Show only those lines of the entries where the string "revert" is found.

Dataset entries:
____________________
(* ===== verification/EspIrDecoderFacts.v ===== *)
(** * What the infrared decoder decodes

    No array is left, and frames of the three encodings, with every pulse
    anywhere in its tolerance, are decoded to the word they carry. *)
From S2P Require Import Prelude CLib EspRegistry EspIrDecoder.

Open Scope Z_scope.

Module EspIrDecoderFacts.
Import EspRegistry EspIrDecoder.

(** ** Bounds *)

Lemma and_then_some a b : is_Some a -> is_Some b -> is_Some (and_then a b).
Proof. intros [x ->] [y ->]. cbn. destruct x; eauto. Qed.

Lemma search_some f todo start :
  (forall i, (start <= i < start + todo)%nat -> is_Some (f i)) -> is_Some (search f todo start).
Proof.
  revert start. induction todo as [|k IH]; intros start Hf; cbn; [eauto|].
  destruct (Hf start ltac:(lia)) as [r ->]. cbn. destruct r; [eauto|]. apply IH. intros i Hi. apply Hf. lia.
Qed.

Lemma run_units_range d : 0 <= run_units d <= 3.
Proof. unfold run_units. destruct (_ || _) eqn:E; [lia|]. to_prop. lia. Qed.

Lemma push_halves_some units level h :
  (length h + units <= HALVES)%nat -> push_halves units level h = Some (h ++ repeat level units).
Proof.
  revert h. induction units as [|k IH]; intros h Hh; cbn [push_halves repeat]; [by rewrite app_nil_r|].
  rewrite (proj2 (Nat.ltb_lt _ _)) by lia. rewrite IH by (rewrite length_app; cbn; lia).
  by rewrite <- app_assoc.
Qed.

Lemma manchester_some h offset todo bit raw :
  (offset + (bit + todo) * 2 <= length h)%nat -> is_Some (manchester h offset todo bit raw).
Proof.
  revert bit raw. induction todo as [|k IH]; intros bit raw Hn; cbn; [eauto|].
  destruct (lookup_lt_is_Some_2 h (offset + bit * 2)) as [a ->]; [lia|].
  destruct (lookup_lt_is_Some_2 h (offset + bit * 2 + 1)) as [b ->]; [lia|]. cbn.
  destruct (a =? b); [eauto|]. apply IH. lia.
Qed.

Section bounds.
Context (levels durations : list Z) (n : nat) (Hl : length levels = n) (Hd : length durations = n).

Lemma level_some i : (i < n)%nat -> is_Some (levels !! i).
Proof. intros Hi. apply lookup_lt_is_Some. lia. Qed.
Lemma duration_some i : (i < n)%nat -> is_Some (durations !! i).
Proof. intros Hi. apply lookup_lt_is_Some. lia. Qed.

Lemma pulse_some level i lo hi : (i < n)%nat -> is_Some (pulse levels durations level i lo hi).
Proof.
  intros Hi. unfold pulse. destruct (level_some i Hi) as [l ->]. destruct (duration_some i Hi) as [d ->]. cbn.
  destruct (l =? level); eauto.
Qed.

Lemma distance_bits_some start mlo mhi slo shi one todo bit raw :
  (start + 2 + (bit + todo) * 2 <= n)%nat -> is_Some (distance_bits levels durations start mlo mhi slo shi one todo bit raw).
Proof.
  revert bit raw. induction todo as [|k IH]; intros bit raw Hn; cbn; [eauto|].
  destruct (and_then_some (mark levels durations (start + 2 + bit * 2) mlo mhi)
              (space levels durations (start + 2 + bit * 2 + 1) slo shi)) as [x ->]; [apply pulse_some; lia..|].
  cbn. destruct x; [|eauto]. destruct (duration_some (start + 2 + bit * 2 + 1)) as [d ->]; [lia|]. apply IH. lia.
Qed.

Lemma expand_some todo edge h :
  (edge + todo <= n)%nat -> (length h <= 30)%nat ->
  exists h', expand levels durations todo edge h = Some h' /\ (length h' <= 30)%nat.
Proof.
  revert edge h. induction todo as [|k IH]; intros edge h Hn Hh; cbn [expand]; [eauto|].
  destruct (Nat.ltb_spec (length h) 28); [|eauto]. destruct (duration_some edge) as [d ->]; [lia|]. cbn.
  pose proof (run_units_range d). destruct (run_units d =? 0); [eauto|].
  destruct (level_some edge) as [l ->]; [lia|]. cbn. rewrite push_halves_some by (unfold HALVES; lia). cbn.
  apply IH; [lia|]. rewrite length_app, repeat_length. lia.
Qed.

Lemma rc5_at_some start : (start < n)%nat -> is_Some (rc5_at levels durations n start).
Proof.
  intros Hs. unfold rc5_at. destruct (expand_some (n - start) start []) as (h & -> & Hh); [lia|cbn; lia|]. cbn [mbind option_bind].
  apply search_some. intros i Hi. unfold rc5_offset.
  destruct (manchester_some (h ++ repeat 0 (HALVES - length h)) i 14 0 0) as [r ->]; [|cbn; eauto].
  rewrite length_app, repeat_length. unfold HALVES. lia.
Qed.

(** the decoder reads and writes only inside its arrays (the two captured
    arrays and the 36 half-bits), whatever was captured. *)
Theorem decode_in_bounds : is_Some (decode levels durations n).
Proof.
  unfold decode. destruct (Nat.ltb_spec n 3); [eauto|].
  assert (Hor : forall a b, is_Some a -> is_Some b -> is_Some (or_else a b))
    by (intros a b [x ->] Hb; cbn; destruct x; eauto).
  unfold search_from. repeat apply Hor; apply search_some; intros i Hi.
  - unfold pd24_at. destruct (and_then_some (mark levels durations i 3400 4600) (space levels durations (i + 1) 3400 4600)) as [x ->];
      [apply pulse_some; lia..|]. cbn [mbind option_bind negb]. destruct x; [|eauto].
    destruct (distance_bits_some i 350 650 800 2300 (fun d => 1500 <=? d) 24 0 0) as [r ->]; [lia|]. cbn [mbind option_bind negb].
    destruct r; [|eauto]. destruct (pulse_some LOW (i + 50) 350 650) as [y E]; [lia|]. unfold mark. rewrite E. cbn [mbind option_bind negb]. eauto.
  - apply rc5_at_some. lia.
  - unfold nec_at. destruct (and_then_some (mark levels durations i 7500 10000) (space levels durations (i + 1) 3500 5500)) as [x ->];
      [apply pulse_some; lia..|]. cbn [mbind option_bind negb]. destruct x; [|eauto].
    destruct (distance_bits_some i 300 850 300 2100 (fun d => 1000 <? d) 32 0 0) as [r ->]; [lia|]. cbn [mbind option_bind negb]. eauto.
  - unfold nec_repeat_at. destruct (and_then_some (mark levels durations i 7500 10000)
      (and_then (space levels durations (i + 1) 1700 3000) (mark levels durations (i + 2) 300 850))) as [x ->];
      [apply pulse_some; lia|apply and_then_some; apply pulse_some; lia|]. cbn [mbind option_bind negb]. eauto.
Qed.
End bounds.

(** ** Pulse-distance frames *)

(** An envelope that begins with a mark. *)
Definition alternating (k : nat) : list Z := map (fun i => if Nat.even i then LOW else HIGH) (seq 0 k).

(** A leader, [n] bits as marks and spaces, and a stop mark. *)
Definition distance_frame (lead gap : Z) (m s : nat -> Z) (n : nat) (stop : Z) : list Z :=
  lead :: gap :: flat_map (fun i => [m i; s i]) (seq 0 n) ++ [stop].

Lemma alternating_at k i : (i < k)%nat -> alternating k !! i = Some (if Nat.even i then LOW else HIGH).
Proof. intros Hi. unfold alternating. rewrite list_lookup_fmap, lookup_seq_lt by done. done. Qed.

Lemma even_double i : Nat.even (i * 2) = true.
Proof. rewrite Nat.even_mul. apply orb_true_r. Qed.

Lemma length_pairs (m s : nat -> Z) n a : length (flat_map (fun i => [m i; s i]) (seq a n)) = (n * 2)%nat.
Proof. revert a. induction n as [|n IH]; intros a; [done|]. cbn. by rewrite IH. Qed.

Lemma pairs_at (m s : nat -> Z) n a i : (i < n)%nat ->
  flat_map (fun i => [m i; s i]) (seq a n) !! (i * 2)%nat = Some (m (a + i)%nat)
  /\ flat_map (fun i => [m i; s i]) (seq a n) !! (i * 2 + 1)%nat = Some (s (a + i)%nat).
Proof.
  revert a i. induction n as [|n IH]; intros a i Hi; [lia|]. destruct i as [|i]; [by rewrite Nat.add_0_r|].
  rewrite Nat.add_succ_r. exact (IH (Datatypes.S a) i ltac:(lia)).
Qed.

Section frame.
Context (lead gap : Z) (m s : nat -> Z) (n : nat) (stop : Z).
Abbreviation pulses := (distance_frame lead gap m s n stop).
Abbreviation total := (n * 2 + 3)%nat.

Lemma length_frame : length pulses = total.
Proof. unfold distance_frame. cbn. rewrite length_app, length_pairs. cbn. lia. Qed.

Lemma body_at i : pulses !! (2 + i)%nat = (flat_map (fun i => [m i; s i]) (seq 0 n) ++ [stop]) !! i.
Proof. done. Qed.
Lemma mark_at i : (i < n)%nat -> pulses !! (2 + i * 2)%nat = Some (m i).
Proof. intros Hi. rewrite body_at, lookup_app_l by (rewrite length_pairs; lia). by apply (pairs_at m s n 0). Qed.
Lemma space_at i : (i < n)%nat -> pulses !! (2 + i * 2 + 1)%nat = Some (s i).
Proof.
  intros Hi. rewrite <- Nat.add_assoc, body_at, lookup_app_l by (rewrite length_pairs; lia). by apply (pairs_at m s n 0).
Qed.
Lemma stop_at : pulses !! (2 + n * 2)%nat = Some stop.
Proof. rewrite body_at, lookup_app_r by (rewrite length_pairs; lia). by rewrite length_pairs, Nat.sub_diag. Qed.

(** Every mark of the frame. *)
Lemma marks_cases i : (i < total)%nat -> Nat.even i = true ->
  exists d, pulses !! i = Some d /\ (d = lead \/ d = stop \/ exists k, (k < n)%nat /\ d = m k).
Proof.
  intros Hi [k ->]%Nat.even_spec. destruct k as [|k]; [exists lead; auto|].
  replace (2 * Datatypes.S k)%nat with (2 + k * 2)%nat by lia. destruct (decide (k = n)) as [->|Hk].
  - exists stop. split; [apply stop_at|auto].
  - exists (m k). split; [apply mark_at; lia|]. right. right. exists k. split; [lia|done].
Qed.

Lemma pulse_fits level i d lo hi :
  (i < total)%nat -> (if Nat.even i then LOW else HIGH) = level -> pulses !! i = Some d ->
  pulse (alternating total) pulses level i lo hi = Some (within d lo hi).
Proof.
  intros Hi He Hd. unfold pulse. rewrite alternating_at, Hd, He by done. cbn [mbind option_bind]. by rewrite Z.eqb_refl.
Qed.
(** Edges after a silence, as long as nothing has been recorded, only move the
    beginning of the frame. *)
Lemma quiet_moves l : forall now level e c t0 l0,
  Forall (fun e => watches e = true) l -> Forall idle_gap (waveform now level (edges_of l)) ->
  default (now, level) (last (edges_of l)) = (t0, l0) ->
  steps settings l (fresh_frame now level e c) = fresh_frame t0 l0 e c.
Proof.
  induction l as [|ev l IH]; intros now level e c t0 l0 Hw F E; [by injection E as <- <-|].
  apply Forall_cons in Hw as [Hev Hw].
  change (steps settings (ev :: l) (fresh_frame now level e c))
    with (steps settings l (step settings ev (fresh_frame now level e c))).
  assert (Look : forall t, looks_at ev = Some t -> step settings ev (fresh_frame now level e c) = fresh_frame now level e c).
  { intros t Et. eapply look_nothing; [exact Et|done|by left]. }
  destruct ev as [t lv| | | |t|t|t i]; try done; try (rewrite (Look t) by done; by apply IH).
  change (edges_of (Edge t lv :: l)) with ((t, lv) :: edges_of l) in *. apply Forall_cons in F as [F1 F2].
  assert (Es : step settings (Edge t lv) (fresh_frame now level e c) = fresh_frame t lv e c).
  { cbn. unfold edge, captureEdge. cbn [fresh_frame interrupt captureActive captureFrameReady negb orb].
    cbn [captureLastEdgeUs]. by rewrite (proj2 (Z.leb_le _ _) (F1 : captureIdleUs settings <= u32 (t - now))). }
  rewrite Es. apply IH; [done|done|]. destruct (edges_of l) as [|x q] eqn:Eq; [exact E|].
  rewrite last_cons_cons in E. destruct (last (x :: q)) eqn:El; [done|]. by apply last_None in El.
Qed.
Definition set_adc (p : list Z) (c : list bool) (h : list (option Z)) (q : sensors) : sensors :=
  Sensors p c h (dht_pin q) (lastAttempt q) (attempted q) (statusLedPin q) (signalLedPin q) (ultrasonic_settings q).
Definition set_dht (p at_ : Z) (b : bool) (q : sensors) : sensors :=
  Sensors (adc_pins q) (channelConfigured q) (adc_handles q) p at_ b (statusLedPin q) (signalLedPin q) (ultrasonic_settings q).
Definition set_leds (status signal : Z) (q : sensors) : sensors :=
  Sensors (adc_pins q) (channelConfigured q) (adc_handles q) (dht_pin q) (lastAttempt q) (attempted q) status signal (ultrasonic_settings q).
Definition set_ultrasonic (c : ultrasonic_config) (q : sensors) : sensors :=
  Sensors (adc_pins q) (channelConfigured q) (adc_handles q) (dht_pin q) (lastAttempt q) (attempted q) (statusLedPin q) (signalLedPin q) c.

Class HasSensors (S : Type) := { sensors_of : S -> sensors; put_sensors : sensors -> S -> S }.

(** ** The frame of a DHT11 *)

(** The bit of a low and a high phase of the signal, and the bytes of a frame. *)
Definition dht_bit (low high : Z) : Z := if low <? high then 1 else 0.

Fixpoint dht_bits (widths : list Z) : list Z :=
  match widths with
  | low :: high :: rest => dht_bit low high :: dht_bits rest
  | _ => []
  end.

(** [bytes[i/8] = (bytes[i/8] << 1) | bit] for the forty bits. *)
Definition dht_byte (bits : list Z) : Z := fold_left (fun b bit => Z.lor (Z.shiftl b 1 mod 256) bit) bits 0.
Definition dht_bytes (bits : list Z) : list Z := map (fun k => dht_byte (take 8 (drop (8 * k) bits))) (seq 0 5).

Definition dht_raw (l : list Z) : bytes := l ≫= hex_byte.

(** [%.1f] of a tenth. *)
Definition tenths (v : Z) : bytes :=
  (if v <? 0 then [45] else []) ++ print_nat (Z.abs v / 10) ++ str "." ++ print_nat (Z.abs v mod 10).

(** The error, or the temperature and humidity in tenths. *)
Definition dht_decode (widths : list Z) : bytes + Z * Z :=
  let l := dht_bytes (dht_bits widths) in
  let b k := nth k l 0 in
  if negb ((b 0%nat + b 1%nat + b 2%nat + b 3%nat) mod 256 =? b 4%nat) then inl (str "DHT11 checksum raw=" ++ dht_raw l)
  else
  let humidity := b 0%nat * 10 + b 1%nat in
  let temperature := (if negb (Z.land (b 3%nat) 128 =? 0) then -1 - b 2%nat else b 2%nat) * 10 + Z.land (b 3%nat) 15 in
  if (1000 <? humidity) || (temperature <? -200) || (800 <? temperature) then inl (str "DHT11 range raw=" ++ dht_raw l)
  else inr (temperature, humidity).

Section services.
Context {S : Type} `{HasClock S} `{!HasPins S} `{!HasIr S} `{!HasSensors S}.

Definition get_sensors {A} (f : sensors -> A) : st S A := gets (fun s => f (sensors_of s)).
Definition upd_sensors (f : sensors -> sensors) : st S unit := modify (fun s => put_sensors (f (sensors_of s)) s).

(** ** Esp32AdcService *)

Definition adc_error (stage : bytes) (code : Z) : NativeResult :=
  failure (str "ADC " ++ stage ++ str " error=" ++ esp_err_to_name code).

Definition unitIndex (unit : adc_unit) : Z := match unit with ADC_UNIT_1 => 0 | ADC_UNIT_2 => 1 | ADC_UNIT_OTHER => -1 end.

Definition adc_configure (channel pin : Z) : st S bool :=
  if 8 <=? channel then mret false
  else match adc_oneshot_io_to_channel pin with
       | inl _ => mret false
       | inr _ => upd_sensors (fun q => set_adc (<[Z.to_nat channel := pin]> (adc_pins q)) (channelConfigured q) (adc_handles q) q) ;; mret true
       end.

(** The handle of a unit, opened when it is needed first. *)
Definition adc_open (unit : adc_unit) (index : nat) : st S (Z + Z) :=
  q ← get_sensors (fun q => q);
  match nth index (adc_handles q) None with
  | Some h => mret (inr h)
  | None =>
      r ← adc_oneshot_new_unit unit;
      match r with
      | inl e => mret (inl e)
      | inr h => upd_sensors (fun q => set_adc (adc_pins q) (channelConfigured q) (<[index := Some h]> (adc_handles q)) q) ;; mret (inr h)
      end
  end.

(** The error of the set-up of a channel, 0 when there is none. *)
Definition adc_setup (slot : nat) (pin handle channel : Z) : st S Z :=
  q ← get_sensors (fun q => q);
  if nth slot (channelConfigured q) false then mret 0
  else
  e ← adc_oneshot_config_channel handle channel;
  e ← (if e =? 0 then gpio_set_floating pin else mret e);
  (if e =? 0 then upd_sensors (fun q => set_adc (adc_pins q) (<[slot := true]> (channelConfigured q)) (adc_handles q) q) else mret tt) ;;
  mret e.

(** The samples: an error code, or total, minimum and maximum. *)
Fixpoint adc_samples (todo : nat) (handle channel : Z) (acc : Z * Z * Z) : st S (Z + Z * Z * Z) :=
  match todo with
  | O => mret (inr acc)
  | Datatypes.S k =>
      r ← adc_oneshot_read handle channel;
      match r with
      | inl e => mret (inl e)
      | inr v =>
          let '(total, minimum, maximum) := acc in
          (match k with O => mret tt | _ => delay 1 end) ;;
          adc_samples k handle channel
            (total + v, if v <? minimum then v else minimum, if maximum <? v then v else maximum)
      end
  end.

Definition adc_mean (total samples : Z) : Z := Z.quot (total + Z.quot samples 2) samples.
____________________
_RESPONSE FOR THIS EXERCISE_
  revert start. induction todo as [|k IH]; intros start Hf; cbn; [eauto|].
  revert h. induction units as [|k IH]; intros h Hh; cbn [push_halves repeat]; [by rewrite app_nil_r|].
  revert bit raw. induction todo as [|k IH]; intros bit raw Hn; cbn; [eauto|].
  revert bit raw. induction todo as [|k IH]; intros bit raw Hn; cbn; [eauto|].
  revert edge h. induction todo as [|k IH]; intros edge h Hn Hh; cbn [expand]; [eauto|].
Proof. revert a. induction n as [|n IH]; intros a; [done|]. cbn. by rewrite IH. Qed.
  revert a i. induction n as [|n IH]; intros a i Hi; [lia|]. destruct i as [|i]; [by rewrite Nat.add_0_r|].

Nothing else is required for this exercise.